I am a mother, too, and feel sincerely for you in this anxious time, so far away, and think a few lines from one who has been with him will be a comfort to you. …  I cannot tell you how splendidly he has behaved or how much he is liked and admired for his courage and fine spirit at the hospital. It is that which has helped to pull him through. He is much better and getting on well—very cheerful and contented and says they are all very good to him. It is beautiful to see his faith and trust in God, and his example and character must do us all good. You may indeed be proud of such a son. He is thinking much of you. Believe me, yours truly, Mrs. Nina H. Butler.”

The Intelligencer February 14, 1918 (page 3)

Bell Telephone notice“Give At Least 10 Days Moving Notice — There is a great scarcity of skilled telephone men through army enlistments.
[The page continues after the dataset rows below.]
(** The part of C2 that holds: an instruction none of whose arguments is
    [$zero] leaves the zero register as it was. *)
Lemma translate_instruction_keeps_zero reg to_store instr reg' to_store' :
  translate_instruction (reg, to_store) (ItemInstruction instr)
  = Ok (reg', to_store') ->
  Register "zero" ∉ map unwrap_macro (args instr) ->
  reg' !! "zero" = reg !! "zero".
Proof.
  unfold translate_instruction. cbn [args].
  generalize (match dict_get cases_repeats (mnemonic instr) with
              | Some t => t
              | None => mnemonic instr
              end).
  intros m. generalize (map unwrap_macro (args instr)). intros a H Hout.
  unfold mbind, result_bind in H.
  destruct (String.eqb m "nop"); [now inversion H|].
  destruct (dict_get (cases_source_first_expression reg) m) as [case|].
  { destruct (case a); now inversion H. }
  destruct (dict_get (cases_source_first_register reg) m) as [case|].
  { destruct (assign_register 1 case a reg) as [r| |] eqn:E;
      inversion H; subst. eapply assign_register_other; eauto. }
  destruct (dict_has (cases_branches reg) m); [now inversion H|].
  destruct (dict_has cases_float_branches m); [now inversion H|].
  destruct (dict_get cases_jumps m) as [case|].
  { destruct (case a) as [[]| |]; try discriminate;
      destruct (py_assert _); now inversion H. }
  destruct (dict_has (cases_float_comp reg) m); [now inversion H|].
  destruct (dict_get (cases_special reg) m) as [case|].
  { destruct (assign_register 0 case a reg) as [r| |] eqn:E;
      inversion H; subst. eapply assign_register_other; eauto. }
  destruct (dict_get (cases_destination_first reg) m) as [case|];
    [|discriminate].
  destruct (assign_register 0 case a reg) as [r| |] eqn:E;
    inversion H; subst. eapply assign_register_other; eauto.
Qed.

(** ** Which mnemonics reach the fatal branch *)

Lemma known_bind {A B} (r : result A) (f : A -> result B) :
  known r -> (forall a, known (f a)) -> known (r ≫= f).
Proof. destruct r as [a|e|]; cbn; auto. Qed.

Lemma known_arg_at a i : known (arg_at a i).
Proof. unfold arg_at. now destruct (a !! i). Qed.

Lemma known_reg_get reg key : known (reg_get reg key).
Proof. destruct key; try reflexivity. cbn. now destruct (reg !! _). Qed.

Lemma known_assert b : known (py_assert b).
Proof. now destruct b. Qed.

Lemma known_register_name_of a : known (register_name_of a).
Proof. now destruct a. Qed.

Lemma known_deref arg reg : known (deref arg reg).
Proof.
  destruct arg as [| | | |lhs rhs| |]; try reflexivity.
  - apply known_reg_get.
  - destruct rhs; try reflexivity. cbn.
    destruct (String.eqb _ _); [reflexivity|].
    apply known_bind; [apply (known_reg_get reg (Register register_name))|reflexivity].
Qed.

Create HintDb known.

#[local] Hint Resolve known_arg_at known_reg_get known_assert known_deref
  known_register_name_of : known.

Ltac solve_known :=
  intros;
  first [ reflexivity
        | solve [auto with known]
        | apply known_bind; [solve_known|intro; solve_known]
        | match goal with
          | |- known (match ?x with _ => _ end) => destruct x; solve_known
          | |- known (if ?b then _ else _) => destruct b; solve_known
          end ].

Lemma known_load_upper args reg : known (load_upper args reg).
Proof. unfold load_upper. solve_known. Qed.

Lemma known_handle_ori args reg : known (handle_ori args reg).
Proof. unfold handle_ori. solve_known. Qed.

Lemma known_handle_addi args reg : known (handle_addi args reg).
Proof. unfold handle_addi. solve_known. Qed.

Lemma known_table_get {A} (d : list (string * handler A)) m h :
  known_table d -> dict_get d m = Some h -> forall a, known (h a).
Proof.
  unfold known_table. induction 1 as [|[k h'] d Hh _ IH]; cbn; [discriminate|].
  destruct (String.eqb m k); [|exact IH]. now intros [= <-].
Qed.

Ltac solve_known_table :=
  unfold known_table, cases_source_first_expression,
    cases_source_first_register, cases_jumps, cases_special,
    cases_destination_first;
  repeat (apply List.Forall_cons;
          [ cbn [snd]; intros ?;
            unfold store_case, binary_rr, binary_ra, binary_r0, cast_case,
              load_case, read_case;
            first [ apply known_load_upper | apply known_handle_ori
                  | apply known_handle_addi | solve_known ]
          | ]);
  apply List.Forall_nil.

Lemma known_source_first_expression reg :
  known_table (cases_source_first_expression reg).
Proof. solve_known_table. Qed.

Lemma known_source_first_register reg :
  known_table (cases_source_first_register reg).
Proof. solve_known_table. Qed.

Lemma known_jumps : known_table cases_jumps.
Proof. solve_known_table. Qed.

Lemma known_special reg : known_table (cases_special reg).
Proof. solve_known_table. Qed.

Lemma known_destination_first reg :
  known_table (cases_destination_first reg).
Proof. solve_known_table. Qed.

Lemma known_assign_register i case args reg :
  (forall a, known (case a)) -> known (assign_register i case args reg).
Proof.
  intros H. unfold assign_register.
  apply known_bind; [apply known_arg_at|]. intros [] ; try reflexivity.
  apply known_bind; [apply H|reflexivity].
Qed.

Lemma dict_has_keys {A B} (d : list (string * A)) (d' : list (string * B)) m :
  d.*1 = d'.*1 -> dict_has d m = dict_has d' m.
Proof.
  unfold dict_has. revert d'.
  induction d as [|[k v] d IH]; intros [|[k' v'] d']; cbn;
    try discriminate; [reflexivity|].
  intros [= <- H]. destruct (String.eqb m k); [reflexivity|]. now apply IH.
Qed.

Lemma dict_has_get {A} (d : list (string * A)) m :
  dict_has d m = match dict_get d m with Some _ => true | None => false end.
Proof. reflexivity. Qed.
If you have a telephone and intend moving, we should be notified immediately so that arrangements can be made to move your telephone promptly.

War-time demands have also caused a shortage of all telephone materials. Subscribers are asked to co-operate with us in conserving telephone supplies by ordering only absolutely necessary changes or new installations. The Bell Telephone Co. of Canada.”
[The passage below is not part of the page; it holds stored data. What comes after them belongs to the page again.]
(** * code-rag: the change ledger, the batch processor and the chunking tiers

    A shallow embedding of [file_watcher.py], [ast_chunking.py] and
    [chunking.py], with the properties that the design document states about
    them; and, after those, more of what the code itself shows, with
    [codechunk_wrapper.py] and parts of [tools.py] besides.

    Conventions.
    - A Python [str] is represented by its UTF-8 encoding, a [list byte];
      [len] counts code points, that is, the bytes that are not continuation
      bytes ([PyStr.len]).  Splitting at a newline, joining with a newline and
      counting a one-byte character are the same on the encoding as on the
      text.
    - Paths and ledger actions are dictionary keys and tags: Rocq [string]s.
    - A Python [dict] keeps insertion order, and the batch cap cuts the
      ledger by that order, so a dictionary is an association list without
      repeated keys ([PyDict]).
    - Python integers are [Z]; list slices follow Python's rules for
      negative and out-of-range bounds ([PyList.slice]). *)

From Stdlib Require Import List ZArith Lia Bool String Permutation Arith.
From Stdlib.Strings Require Import Byte.
Import ListNotations.

Local Open Scope Z_scope.

(* ===================================================================== *)
(** ** Python lists: slices *)
(* ===================================================================== *)

Module PyList.
(** ** Notions used in the statements *)

(** A [player_state_changed] event that carries a state. *)
Definition real_update (e : SpotifyPlayer.Event) : bool :=
  match e with
  | SpotifyPlayer.StateChanged (Some _) => true
  | _ => false
  end.

(** A [ready] or [not_ready] event. *)
Definition connection_event (e : SpotifyPlayer.Event) : bool :=
  match e with
  | SpotifyPlayer.Ready _ | SpotifyPlayer.NotReady _ => true
  | _ => false
  end.

(** The bound the spec asks of a progress and a duration. *)
Definition clamped (progress duration : Q) : Prop :=
  0 <= progress /\ progress <= duration.

(** No call of the list starts the audio element. *)
Definition no_audio_started (cs : list PlayerContext.Call) : Prop :=
  forallb (fun c => negb (PlayerContext.starts_audio c)) cs = true.

(** The position is an index of the queue, or 0 on the empty queue. *)
Definition index_valid (p : PlayerContext.Provider) : Prop :=
  (0 <= PlayerContext.localIndex p)%Z /\
  (PlayerContext.localIndex p < Z.max 1 (length (PlayerContext.localQueue p)))%Z.

(** [next] and then [previous], each on the state the last render left. *)
Definition next_then_previous (p : PlayerContext.Provider)
    : completion (PlayerContext.Provider * list PlayerContext.Call) :=
  match PlayerContext.handleNextTrack p with
  | Normal (p1, cs1) =>
      match PlayerContext.handlePreviousTrack p1 with
      | Normal (p2, cs2) => Normal (p2, (cs1 ++ cs2)%list)
      | Throw e => Throw e
      end
  | Throw e => Throw e
  end.

(** The index an action leaves, when it returns. *)
Definition index_after (c : completion (PlayerContext.Provider * list PlayerContext.Call))
    : option Z :=
  option_map PlayerContext.localIndex (PlayerContext.state_after c).

(** ** Mount and teardown *)

(** [arr.join(sep)] for a one-character separator. *)
Fixpoint join (sep : ascii) (l : list string) : string :=
  match l with
  | [] => ""
  | w :: rest =>
      match rest with
      | [] => w
      | _ :: _ => w ++ String sep (join sep rest)
      end
  end.

Module Lifecycle.

(** The document as the ids of its elements, in order. *)
Definition getElementById (document : list string) (i : string) : bool :=
  existsb (String.eqb i) document.

(** Lines 61-67 of the adapter: the script element is appended unless an
    element with its id is there. *)
Definition load_sdk (document : list string) : list string :=
  if negb (getElementById document "spotify-sdk")
  then (document ++ ["spotify-sdk"])%list
  else document.

(** The mount effect of the adapter up to the script (lines 52-67): nothing
    happens unless [isAuthenticated()]. *)
Definition initialize (authenticated : bool) (document : list string) : list string :=
  if authenticated then load_sdk document else document.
The Intelligencer February 14, 1918 (page 5)

“Off To A Training Camp. One hundred and fifty members of the Depot Battalion which has been stationed in Belleville for a few weeks left today for a training camp in the east. The departure of the men from the city was an exceptionally quiet one. A few of the battalion are left here and their numbers will be augmented.”

The Intelligencer February 14, 1918 (page 5)

Ad for Camp Mohawk Pierrots“No. 2 Cadet Wing Royal Flying Corps (By Permission of the Officer Commanding) MINSTRELS Presented by the Camp Mohawk Pierrots.

To-morrow, Friday at 8 p.m. in the City Hall. Admission 35¢. Tickets at Doyle’s. Entire proceeds in aid of R. F. C. Comforts in Canada and Overseas.”